"Oh, I am very glad!" cried Donald. "Father said he should always look out for Johnson because he had been so faithful."
"It is like your father to do it—and like your grandfather, too, Don. May you be as good a man! Now get your traps together and be off with Pete. It's many a time I'll be thinking of you after you are gone, laddie."
"But you know I am coming back in a few weeks, Sandy."

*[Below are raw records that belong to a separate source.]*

(** What a successful Auth Flow leaves behind. *)
Lemma auth_flow_ok config config' (w w1 : World R) :
  auth_flow config w = (Ok config', w1) ->
  config_file w1 = Some config'
  ∧ tokens_section_complete config'
  ∧ (client_configured config -> client_configured config').
Proof.
  unfold auth_flow. set (c := if negb _ then _ else _).
  assert (client_configured config -> client_configured c) as Hc.
  { unfold c. destruct (negb _); [apply add_section_keeps_client|done]. }
  clearbody c. unfold lift. rewrite bind_run.
  destruct (Config.getitem c CLIENT_SECTION "id") as [id|e]; [|done].
  cbn beta iota. rewrite bind_run.
  destruct (Config.getitem c CLIENT_SECTION "secret") as [secret|e]; [|done].
  cbn beta iota. rewrite request_new_token_steps. cbn zeta.
  destruct (api_new_client id secret None None (remote w)) as [[[]|e] r1];
    [|done].
  destruct (stdin w) as [|pin rest]; [done|].
  destruct (api_authorize pin "pin" r1) as [[creds|e] r2]; [|done].
  destruct (Config.set c TOKENS_SECTION "access" _) as [c1|e] eqn:H1; [|done].
  destruct (Config.set c1 TOKENS_SECTION "refresh" _) as [c2|e] eqn:H2; [|done].
  intros [= <- <-]. split; [done|]. split.
  - by apply (set_twice_complete c c1 c2 _ _ H1 H2).
  - intros Hcl. apply (set_tokens_keeps_client _ _ _ _ H2).
    apply (set_tokens_keeps_client _ _ _ _ H1). by apply Hc.
Qed.

(** X13: tokens are asked for once.  When a run of the script went through
    Auth Flow, the configuration file it leaves is the configuration with
    the tokens, and the next run of the script on that file goes straight
    to [main] with it: no authorization call, nothing read from the
    console, the file left as it is. *)
Theorem X13_tokens_are_requested_once (config config' : ConfigParser)
  (argv argv' : option string) (w w1 : World R) :
  config_file w = Some config ->
  client_configured config ->
  tokens_present config = false ->
  auth_flow config w = (Ok config', w1) ->
  let first := script argv w in
  let second := script argv' first.2 in
  config_file first.2 = Some config'
  ∧ second
    = main config'
        (default (PosixPath.abspath (fs_cwd (files first.2)) ".") argv') first.2
  ∧ ∃ l, new_calls first.2 second.2 l
         ∧ Forall not_authorize l
         ∧ stdin second.2 = stdin first.2
         ∧ config_file second.2 = Some config'.
Proof.
  intros Hfile Hclient Htokens Hflow first second.
  destruct (auth_flow_ok _ _ _ _ Hflow) as (Hfile1 & Hcomplete & Hclient').
  specialize (Hclient' Hclient).
  assert (config_file first.2 = Some config') as Hfirst.
  { unfold first. rewrite (script_configured config) by done.
    unfold run_with_tokens. rewrite Htokens, bind_run, Hflow.
    destruct (quiet_main config'
                (default (PosixPath.abspath (fs_cwd (files w)) ".") argv) w1)
      as (l & _ & _ & _ & Hf).
    by rewrite Hf. }
  assert (second
          = main config'
              (default (PosixPath.abspath (fs_cwd (files first.2)) ".") argv')
              first.2) as Hsecond.
  { unfold second. rewrite (script_configured config') by done.
    unfold run_with_tokens.
    by rewrite (proj2 (tokens_present_iff config') Hcomplete). }
  split; [done|]. split; [done|]. rewrite Hsecond.
  destruct (quiet_main config'
              (default (PosixPath.abspath (fs_cwd (files first.2)) ".") argv')
              first.2) as (l & Hl & Hp & Hin & Hf).
  exists l. split; [done|]. split; [done|]. split; [done|].
  by rewrite Hf.
Qed.

End SecondRun.

(* ===================================================================== *)
(** * The further properties at work *)
(* ===================================================================== *)

Lemma X2_config_file_rewritten_only_on_success_witness :
  Config.has_section Sim.config_no_tokens TOKENS_SECTION = false
  ∧ (request_new_token Sim.config_no_tokens "cid" "csecret" Sim.world_no_tokens).1
    = Raise (NoSectionError TOKENS_SECTION)
  ∧ config_file
      (request_new_token Sim.config_no_tokens "cid" "csecret" Sim.world_no_tokens).2
    = Some Sim.config_no_tokens.
Proof.
  assert (Config.has_section Sim.config_no_tokens TOKENS_SECTION = false) as H1
    by (vm_compute; reflexivity).
  split; [exact H1|].
  assert (stdin Sim.world_no_tokens = ["1234"]) as H2 by reflexivity.
  assert (api_new_client "cid" "csecret" None None (remote Sim.world_no_tokens)
          = (Ok tt,
             (api_new_client "cid" "csecret" None None
                (remote Sim.world_no_tokens)).2)) as H3
    by (vm_compute; reflexivity).
  assert (api_authorize "1234" "pin"
            (api_new_client "cid" "csecret" None None
               (remote Sim.world_no_tokens)).2
          = (Ok {| access_token := "acc-1234"; refresh_token := "ref-1234" |},
             (api_authorize "1234" "pin"
                (api_new_client "cid" "csecret" None None
                   (remote Sim.world_no_tokens)).2).2)) as H4
    by (vm_compute; reflexivity).
  destruct (proj2 (X2_config_file_rewritten_only_on_success Sim.config_no_tokens
                     "cid" "csecret" Sim.world_no_tokens)
              _ _ _ _ _ H1 H2 H3 H4) as (Hrun & _ & Hfile).
  split; [exact Hrun|exact Hfile].
Defined.

Lemma X3_last_listed_album_wins_witness :
  api_get_account_albums "tux" (remote Sim.world_foo)
  = (Ok [Sim.album_foo_with_a],
     (api_get_account_albums "tux" (remote Sim.world_foo)).2)
  ∧ ∃ l, new_calls Sim.world_foo (fetch_all_albums "tux" Sim.world_foo).2 l
         ∧ l `prefix_of` fetch_calls "tux" [Sim.album_foo_with_a].
Proof.
  assert (api_get_account_albums "tux" (remote Sim.world_foo)
          = (Ok [Sim.album_foo_with_a],
             (api_get_account_albums "tux" (remote Sim.world_foo)).2)) as H1
    by reflexivity.
  split; [exact H1|].
  exact (proj1 (X3_last_listed_album_wins "tux" _ _ Sim.world_foo H1)).
Defined.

"There's long weeks and short weeks; it all depends on what you're doing," was Sandy's whimsical answer. "Now be off. Why, you'd think I was seeing you to India instead of just down to the lowlands!"
As he dropped over the rimrock, Donald tried to laugh. It was not until he was mounted upon the little Mexican pony that he gained courage to look up. Outlined against the sky Sandy was standing on a point of rock, waving his sombrero. That was the last Donald saw of him.
Chatting as they rode down the mountainside the boy and Pete pressed forward over the trail. At noon they dismounted and lunched on salt-pork and pilot bread. Then off they cantered again. The tiny ponies, sure-footed as mules, made their way over the steep inclines of the hilly country with astonishing daintiness, but although they maintained a fair and even speed it was sunset when the white top of the prairie schooner came into sight, drawn up beside a stream and sheltered by a group of great trees. Several Mexican ponies were pastured near it. The curtains at the end of the wagon were parted and fastened back and inside Donald could catch a glimpse of Manuel, the Mexican cook, busily preparing the food. A curl of faint smoke rose from the tin pipe which protruded through the canvas, arching the top of the wagon. Then as Donald looked, into the clearing came the erect figure of his father.
THE PANTING PONY STOOD STILL
The boy gave a shrill whistle on his fingers and touched the spurs to his horse's flank.